What to produce:
Return all lines below containing the word "pretty".

____________

(* ===== verification/Htx.v ===== *)
(** * HTX

    [src/aetelier-connect/src/framework/adapters/htx.rs] with its wire types and decoder in
    [sources/htx/].  Frames are compressed, the server pings, and the books are seeded by
    requests on the socket. *)
From Stdlib Require Import Ascii String.
From S2P Require Import Prelude Budget Strings Numeric Pairs Types Delta Model Feed Runtime Disconnect Reconnect Transport Drive Json Venue.
Local Open Scope N_scope.
Local Open Scope venue_scope.

Section Htx.
Context {NU : Numeric}.

(** ** Wire types *)

Record HtxLevel := { htl_price : F64; htl_size : F64 }.

Record HtxMbpTick := {
  htx_seq_num : N;
  htx_prev_seq_num : option N;
  htx_bids : list HtxLevel;
  htx_asks : list HtxLevel
}.

Record HtxMbpUpdate := { htu_ch : string; htu_ts : N; htu_tick : HtxMbpTick }.
Record HtxMbpSnapshot := { hts_rep : string; hts_ts : N; hts_data : HtxMbpTick }.

Record HtxTradeDetail := {
  htd_ts : N; htd_trade_id : N; htd_price : F64; htd_amount : F64; htd_direction : string
}.
Record HtxTradeTick := { htk_data : list HtxTradeDetail }.
Record HtxTradeFrame := { htf_ch : string; htf_tick : HtxTradeTick }.

Inductive HtxWssEvent :=
| HtxUpdate (u : HtxMbpUpdate)
| HtxSnapshot (s : HtxMbpSnapshot)
| HtxTrade (f : HtxTradeFrame).

Class HtxWire := {
  HtxMbpUpdate_json :: FromJson HtxMbpUpdate;
  HtxMbpSnapshot_json :: FromJson HtxMbpSnapshot;
  HtxTradeFrame_json :: FromJson HtxTradeFrame
}.
Context {SJ : SerdeJson} {FT : FloatText} {HW : HtxWire}.

(** ** Decoder *)

Definition HtxDecoder_decode (text : string) : Result (option HtxWssEvent) ExchangeError :=
  match json_err (from_str text) with
  | Err e => Err e
  | Ok v =>
    match get_str "rep" v with
    | Some rep =>
      if str_contains ".mbp." rep then
        match json_err (from_value v) with
        | Ok s => Ok (Some (HtxSnapshot s))
        | Err e => Err e
        end
      else Ok None
    | None =>
      match get_str "ch" v with
      | Some ch =>
        if str_contains ".mbp." ch then
          match json_err (from_value v) with
          | Ok u => Ok (Some (HtxUpdate u))
          | Err e => Err e
          end
        else if str_ends_with ".trade.detail" ch then
          match json_err (from_value v) with
          | Ok t => Ok (Some (HtxTrade t))
          | Err e => Err e
          end
        else Ok None
      | None => Ok None
      end
    end
  end.

Definition HtxDecoder : WssDecoder := {| wss_event := HtxWssEvent; wss_decode := HtxDecoder_decode |}.

(** ** Protocol *)

Definition HTX_WSS_URL : string := "wss://api.huobi.pro/ws".
Definition MBP_LEVELS : N := 150.
Definition HTX_CODEC : SymbolCodec := Concat false.

Definition mbp_channel (sym : string) : string := ("market." ++ sym ++ ".mbp." ++ pretty MBP_LEVELS)%string.
Definition trade_channel (sym : string) : string := ("market." ++ sym ++ ".trade.detail")%string.

(** [ch.split('.').nth(1)] *)
Definition symbol_from_channel (ch : string) : option string := str_split "."%char ch !! 1%nat.

Definition htx_frame (method channel id : string) : Message :=
  MsgText (to_text (JObject [(method, JString channel); ("id", JString id)])).

Definition htx_subscribe_frames (symbols : list string) (d : DeclaredSet) : list Message :=
  s ← symbols;
  if_declared d DeclOrderbook (htx_frame "sub" (mbp_channel s) ("mbp-" ++ s)) ++
  if_declared d DeclTrades (htx_frame "sub" (trade_channel s) ("trd-" ++ s)).

Definition htx_on_inbound_control (text : string) : ControlAction :=
  match from_str text with
  | Ok v =>
    match get "ping" v with
    | Some ping => Reply (MsgText (to_text (JObject [("pong", ping)])))
    | None => ControlIgnore
    end
  | Err _ => ControlIgnore
  end.

Definition htx_prepare (symbols : list string) (d : DeclaredSet) : Result Prepared ExchangeError :=
  if negb (declared_contains DeclOrderbook d) then Ok Prepared_default
  else Ok {|
    endpoint_override := None; heartbeat_override := None;
    extra_frames := (fun s => htx_frame "req" (mbp_channel s) ("req-" ++ s)) <$> symbols;
    extra_frames_delay := Some (seconds 3)
  |}.

(** [HtxHooks::new(symbols).with_declared(declared)] *)
Definition HtxHooks (symbols : list string) (d : DeclaredSet) : ProtocolHooks := {|
  endpoint := HTX_WSS_URL;
  subscribe_frames := htx_subscribe_frames;
  unsubscribe_frames _ _ := [];
  heartbeat := NoHeartbeat;
  classify_ack _ := NotAck;
  on_inbound_control := htx_on_inbound_control;
  subscribe_ack_deadline := None;
  connection_lifetime := None;
  stale_after := DEFAULT_STALE_AFTER;
  frame_codec := Gzip;
  prepare := htx_prepare symbols d
|}.

(** ** Normalizer *)

Definition htx_levels (side : list HtxLevel) : list (string * string) :=
  (fun l => (f64_to_string (htl_price l), f64_to_string (htl_size l))) <$> side.

Definition htx_to_delta (sym : string) (tick : HtxMbpTick) (ts : N) (snapshot : bool) : NormalizedDelta :=
  ws_delta sym (htx_levels (htx_bids tick)) (htx_levels (htx_asks tick)) (htx_seq_num tick)
    (default 0 (htx_prev_seq_num tick)) (epoch_to_us ts) None [] snapshot.

Definition htx_book (ch : string) (tick : HtxMbpTick) (ts : N) (snapshot : bool) : list NormalizedDelta :=
  match symbol_from_channel ch with
  | Some sym => [htx_to_delta sym tick ts snapshot]
  | None => []
  end.

Definition htx_normalize_trade (p : TradingPair) (d : HtxTradeDetail) : Counted DomainEvent :=
  let_some side := TradeSide_from_str_loose (htd_direction d) in
  keep (TradeEvent
    (ws_trade "htx" (epoch_to_us (htd_ts d)) p side (f64_to_decimal (htd_amount d))
       (f64_to_decimal (htd_price d)) (pretty (htd_trade_id d)))
    (Some (htd_trade_id d))).

(** A trade frame lists its prints newest first. *)
Definition htx_normalize (ev : HtxWssEvent) (m : SourceMetrics) : SourceMetrics * list DomainEvent :=
  match ev with
  | HtxSnapshot s => (m, Book <$> htx_book (hts_rep s) (hts_data s) (hts_ts s) true)
  | HtxUpdate u => (m, Book <$> htx_book (htu_ch u) (htu_tick u) (htu_ts u) false)
  | HtxTrade f =>
    match symbol_from_channel (htf_ch f) with
    | None => (add_dropped_frames 1 m, [])
    | Some sym =>
      match decode HTX_CODEC sym with
      | None => (add_dropped_frames 1 m, [])
      | Some p => filter_map (htx_normalize_trade p) (rev (htk_data (htf_tick f))) m
      end
    end
  end.

Definition htx_prints (ev : HtxWssEvent) : list string :=
  match ev with
  | HtxTrade f =>
    (fun _ => default ""%string (symbol_from_channel (htf_ch f))) <$> rev (htk_data (htf_tick f))
  | _ => []
  end.

Definition htx_socket (symbols : list string) (d : DeclaredSet) : Socket :=
  counting_socket (HtxHooks symbols d) HtxDecoder htx_normalize htx_prints.

(** ** Adapter *)

Definition HTX_PROFILE : ExchangeProfile := {|
  profile_id := "htx"; symbol_codec := HTX_CODEC;
  profile_budget := {|
    max_connections := None; max_streams_per_socket := Some 100; subscribe_rate := [];
    connect_attempt_rate := None; Budget.connection_lifetime := None |};
  schema_version := 1; protocol_revision := "htx-v2"
|}.

Definition HTX : ExchangeAdapter := {|
  venue_id := "htx"; profile := HTX_PROFILE; rest_seeder := None;
  book_model _ := SeqDelta ExactPrev ReqOnSocket;
  supported_datatypes := default_datatypes; resubscribe_replays_trades := false;
  max_declared_depth := None; supports_environment := production_only;
  datatype_cadence := no_cadence;
  sockets _ symbols d := [htx_socket symbols d];
  subscribe_frames_preview symbols d := preview (HtxHooks symbols d) symbols d;
  replay_frame := replay_socket (htx_socket [] declared_all);
  replay_seed := no_replay_seed "htx"
|}.

(** ** The promise *)

Lemma htx_book_fits ch tick ts snapshot d :
  d ∈ htx_book ch tick ts snapshot -> book_fits (SeqDelta ExactPrev ReqOnSocket) d.
Proof.
  unfold htx_book. destruct (symbol_from_channel ch); [|set_solver].
  by intros ->%list_elem_of_singleton.
Qed.

Lemma htx_sound : adapter_sound HTX.
Proof.
  split_and!; [done|done|]. intros e symbols d. apply Forall_singleton.
  intros [u|s|f] m m' des E;
    cbn [sk_normalizer htx_socket counting_socket socket normalize htx_normalize] in E.
  - injection E as <- <-. exists 0%nat. apply (books_sound HTX); [set_solver|].
    intros d' channel. apply htx_book_fits.
  - injection E as <- <-. exists 0%nat. apply (books_sound HTX); [set_solver|].
    intros d' channel. apply htx_book_fits.
  - cbn [sk_prints htx_socket counting_socket socket htx_prints].
    destruct (symbol_from_channel _) as [sym|];
      [|injection E as <- <-; exists 1%nat; apply frame_dropped].
    destruct (decode HTX_CODEC sym) as [p|] eqn:Ep;
      [|injection E as <- <-; exists 1%nat; apply frame_dropped].
    apply (filter_map_sound HTX _ (htx_normalize_trade p)); [|exact E].
    intros t _. unfold htx_normalize_trade. solve_print HTX.
Qed.

Lemma htx_replays : replays HTX.
Proof.
  eapply (plain_replays HTX HtxDecoder htx_normalize htx_prints (HtxHooks [] declared_all)); [|by eexists|done].
  intros ev. unfold htx_normalize, htx_normalize_trade. destruct ev; solve_steady.
Qed.

End Htx.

____________

Your response:
Definition mbp_channel (sym : string) : string := ("market." ++ sym ++ ".mbp." ++ pretty MBP_LEVELS)%string.
       (f64_to_decimal (htd_price d)) (pretty (htd_trade_id d)))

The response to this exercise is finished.